Inverness Royal Academy was founded in 1792. It replaced a former grammar school in the town which had links going back to the Inverness Friary 'Sang Schuile' (song school). The original premises were in New Street, soon renamed Academy Street. The school obtained a Royal Charter from King George III in 1793, hence the use of the word 'Royal' in its title.

In the 1890s the Directors, following various inspection reports, realised that the existing building in Academy Street was unsuitable for the type of education then required. They started work on plans for a new building. The site in the Crown area was selected after several other sites had been considered. Although there had been little urban development there before that time, the site offered easy access from the town, being at the top of Stephen's Brae and Stephen's Street. The local architectural firm of Ross and Macbeth were the architects (Alexander Ross is best known for his design of St.
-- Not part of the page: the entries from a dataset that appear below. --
(* ===== verification/Ports.v ===== *)
(** * lib.h: port input and output

    The devices behind the ports are not part of the repository.  [PortIO]
    is what the drivers need of them: a device state with the effect of
    outb and inb.  [trace] is the instance that records the writes. *)

From S2P Require Import Prelude.

Class PortIO (D : Type) := {
  dev_out : Z → Z → D → D;        (* byte, port *)
  dev_in : Z → D → Z * D          (* port *)
}.

(** [outb(data, port)] sends the low byte of [data]; [inb] zero-extends. *)
Definition outb `{PortIO D} (data port : Z) (d : D) : D := dev_out (u8 data) (u16 port) d.
Definition inb `{PortIO D} (port : Z) (d : D) : Z * D :=
  let '(v, d) := dev_in (u16 port) d in (u8 v, d).

(** The wider accesses, byte by byte: the low byte is the one of the lower
    port.  [inw] and [inl] zero-extend, [outw] and [outl] send the low bytes of
    [data].  The module keeps [inl] from being taken for the constructor. *)
Module Wide.
Definition inw `{PortIO D} (port : Z) (d : D) : Z * D :=
  let '(lo, d) := inb port d in
  let '(hi, d) := inb (port + 1) d in (lo + 256 * hi, d).
Definition inl `{PortIO D} (port : Z) (d : D) : Z * D :=
  let '(lo, d) := inw port d in
  let '(hi, d) := inw (port + 2) d in (lo + 65536 * hi, d).
Definition outw `{PortIO D} (data port : Z) (d : D) : D :=
  outb (data / 256) (port + 1) (outb data port d).
Definition outl `{PortIO D} (data port : Z) (d : D) : D :=
  outw (data / 65536) (port + 2) (outw data port d).

End Wide.

(** ** The flags

    cli and its relatives, on EFLAGS as a word.  popfl in the kernel loads all
    flags but VM, VIF and VIP (bits 17, 19 and 20), which it keeps, and RF (bit
    16), which it clears. *)
Module Flags.
Definition IF := 0x200.
Definition is_on (flags : Z) : bool := Z.testbit flags 9.

Definition cli (flags : Z) : Z := Z.ldiff flags IF.
Definition sti (flags : Z) : Z := Z.lor flags IF.
(** What is stored in the variable, and the flags behind it. *)
Definition cli_and_save (flags : Z) : Z * Z := (flags, cli flags).
Definition popfl (v flags : Z) : Z :=
  Z.lor (Z.land flags 0x1A0000) (Z.ldiff (u32 v) 0x1B0000).
Definition restore_flags (saved flags : Z) : Z := popfl saved flags.

Lemma if_bit i : 0 ≤ i → Z.testbit IF i = (i =? 9).
Proof. intros Hi. change IF with (2 ^ 9). rewrite Z.pow2_bits_eqb by lia. apply Z.eqb_sym. Qed.

(** A critical section: interrupts are off in it, and behind it as they were
    before, whatever it does to the flags in between; sections nest. *)
Lemma critical_section flags inside :
  let '(saved, f) := cli_and_save flags in
  is_on f = false ∧ is_on (restore_flags saved inside) = is_on flags ∧
  ∀ i, 0 ≤ i → i ≠ 9 → Z.testbit f i = Z.testbit flags i.
Proof.
  unfold cli_and_save, cli, restore_flags, popfl, is_on. split_and!.
  - rewrite Z.ldiff_spec, if_bit by done. apply andb_false_r.
  - rewrite Z.lor_spec, Z.land_spec, Z.ldiff_spec. change (Z.testbit 0x1A0000 9) with false.
    change (Z.testbit 0x1B0000 9) with false. rewrite andb_false_r, andb_true_r. cbn [orb]. unfold u32. change 4294967296 with (2 ^ 32).
    by rewrite Z.mod_pow2_bits_low by lia.
  - intros i Hi Hne. rewrite Z.ldiff_spec, if_bit by done. rewrite (proj2 (Z.eqb_neq _ _)) by done.
    by rewrite andb_true_r.
Qed.

Lemma sti_on flags : is_on (sti flags) = true.
Proof. unfold is_on, sti. rewrite Z.lor_spec, if_bit by done. apply orb_true_r. Qed.
End Flags.

(** Every write in order, the latest first; reads are answered by [answers]. *)
Record trace := Trace { writes : list (Z * Z); answers : list Z }.

#[export] Instance trace_io : PortIO trace := {
  dev_out v p t := Trace ((v, p) :: writes t) (answers t);
  dev_in p t :=
    match answers t with
    | [] => (0, t)
    | v :: vs => (v, Trace (writes t) vs)
    end
}.

Definition silent : trace := Trace [] [].

(** The byte range of every read. *)
Lemma inb_range `{PortIO D} p (d : D) : 0 ≤ fst (inb p d) < 256.
Proof. unfold inb. destruct (dev_in _ d). apply u8_range. Qed.

(** A device whose ports hold what was last written to them: the wide accesses
    are inverse to each other. *)
Definition latches : Type := Z → Z.

#[export] Instance latches_io : PortIO latches := {
  dev_out v p l := λ q, if q =? p then v else l q;
  dev_in p l := (l p, l)
}.

Import Wide.

Lemma outw_inw (data port : Z) (l : latches) :
  fst (inw port (outw data port l)) = u16 data.
Proof.
  unfold inw, outw, inb, outb. cbn. rewrite Z.eqb_refl.
  assert (u16 port =? u16 (port + 1) = false) as -> by (apply Z.eqb_neq; unfold u16; zlia).
  rewrite Z.eqb_refl. unfold u8, u16. zlia.
Qed.

Lemma outl_inl (data port : Z) (l : latches) :
  fst (inl port (outl data port l)) = u32 data.
Proof.
  unfold inl, outl, inw, outw, inb, outb. cbn. rewrite !Z.eqb_refl.
  assert (∀ i j, 0 ≤ i < 4 → 0 ≤ j < 4 → i ≠ j → u16 (port + i) =? u16 (port + j) = false) as Hne.
  { intros i j Hi Hj Hij. apply Z.eqb_neq. unfold u16. zlia. }
  replace (u16 port) with (u16 (port + 0)) by (by rewrite Z.add_0_r). rewrite <- !Z.add_assoc. change (2 + 1) with 3.
  rewrite !Hne by lia. unfold u8, u32. zlia.
Qed.
(* ===== verification/Console.v ===== *)
(** * lib.c: the text console

    State: the two cursor coordinates lib.c keeps, the memory with the video
    page at 0xB8000 (a character byte and an attribute byte per cell), and the
    device behind the ports.  The abstract console is a grid of 25 rows of 80
    characters with a cursor position; every operation refines it. *)

From S2P Require Import Prelude Memory LibString Ports.

Definition VIDEO := 0xB8000.
Definition NUM_COLS := 80.
Definition NUM_ROWS := 25.
Definition ATTRIB := 0x7.

Record con (D : Type) := Con { vmem : mem; screen_x : Z; screen_y : Z; dev : D }.
Arguments Con {D} _ _ _ _.
Arguments vmem {D} _.
Arguments screen_x {D} _.
Arguments screen_y {D} _.
Arguments dev {D} _.

Section operations.
Context {D : Type}.
Implicit Types c : con D.

Definition set_vmem (m : mem) c := Con m (screen_x c) (screen_y c) (dev c).

(** The address of cell [i]: [video_mem + (i << 1)]. *)
Definition cell (i : Z) : Z := VIDEO + Z.shiftl i 1.

(** [*cell = ch; *(cell + 1) = ATTRIB] *)
Definition put_cell (i ch : Z) (m : mem) : mem := wr (wr m (cell i) ch) (cell i + 1) ATTRIB.

(** The first loop of terminal_scroll_down moves every row up by one. *)
Definition shift_rows (m : mem) : mem :=
  for_ (Z.to_nat ((NUM_ROWS - 1) * NUM_COLS)) 0 (λ i m,
    let m := wr m (cell i) (rd m (cell (i + NUM_COLS))) in
    wr m (cell i + 1) (rd m (cell (i + NUM_COLS) + 1))) m.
Andrew's Cathedral, Inverness).

It was realised that the Grand Master Mason of Scotland, the Earl of Haddington, was to visit Inverness, and so a ceremony for the laying of the foundation stone was arranged for 27th June 1893 at 3 p.m. Mr Roddie, the school's singing teacher, trained up a choir to sing a Masonic hymn. The foundation stone contains a copper plate with the names of the Directors and officials, the architect and the contractors. It also contains specimens of the coins of the day up to the value of a sovereign, the four last newspapers published in the Burgh, a school prospectus, and copies of The Academical, the school magazine, which included the plans for the school.

The Highland Volunteer Artillery Band was engaged (for a sum not to exceed £4), and the police were to attend the ceremony. In the presence of the Town officials, and members of the Burgh School Board, a procession assembled in the town and proceeded to the site. A local photographer, Mr Cooper, took two photographs of the event, of which this one survives. After the ceremony, a cake and wine reception was arranged for the Town Hall, something which was to cause problems later when the Scotch (sic) Education Department questioned this expenditure as a legitimate item in the costs of the new school.

The opening ceremony was on 25th February 1895. This building, now part of the campus of Inverness College, remained in use until the late 1970s, when a new school was constructed at Culduthel.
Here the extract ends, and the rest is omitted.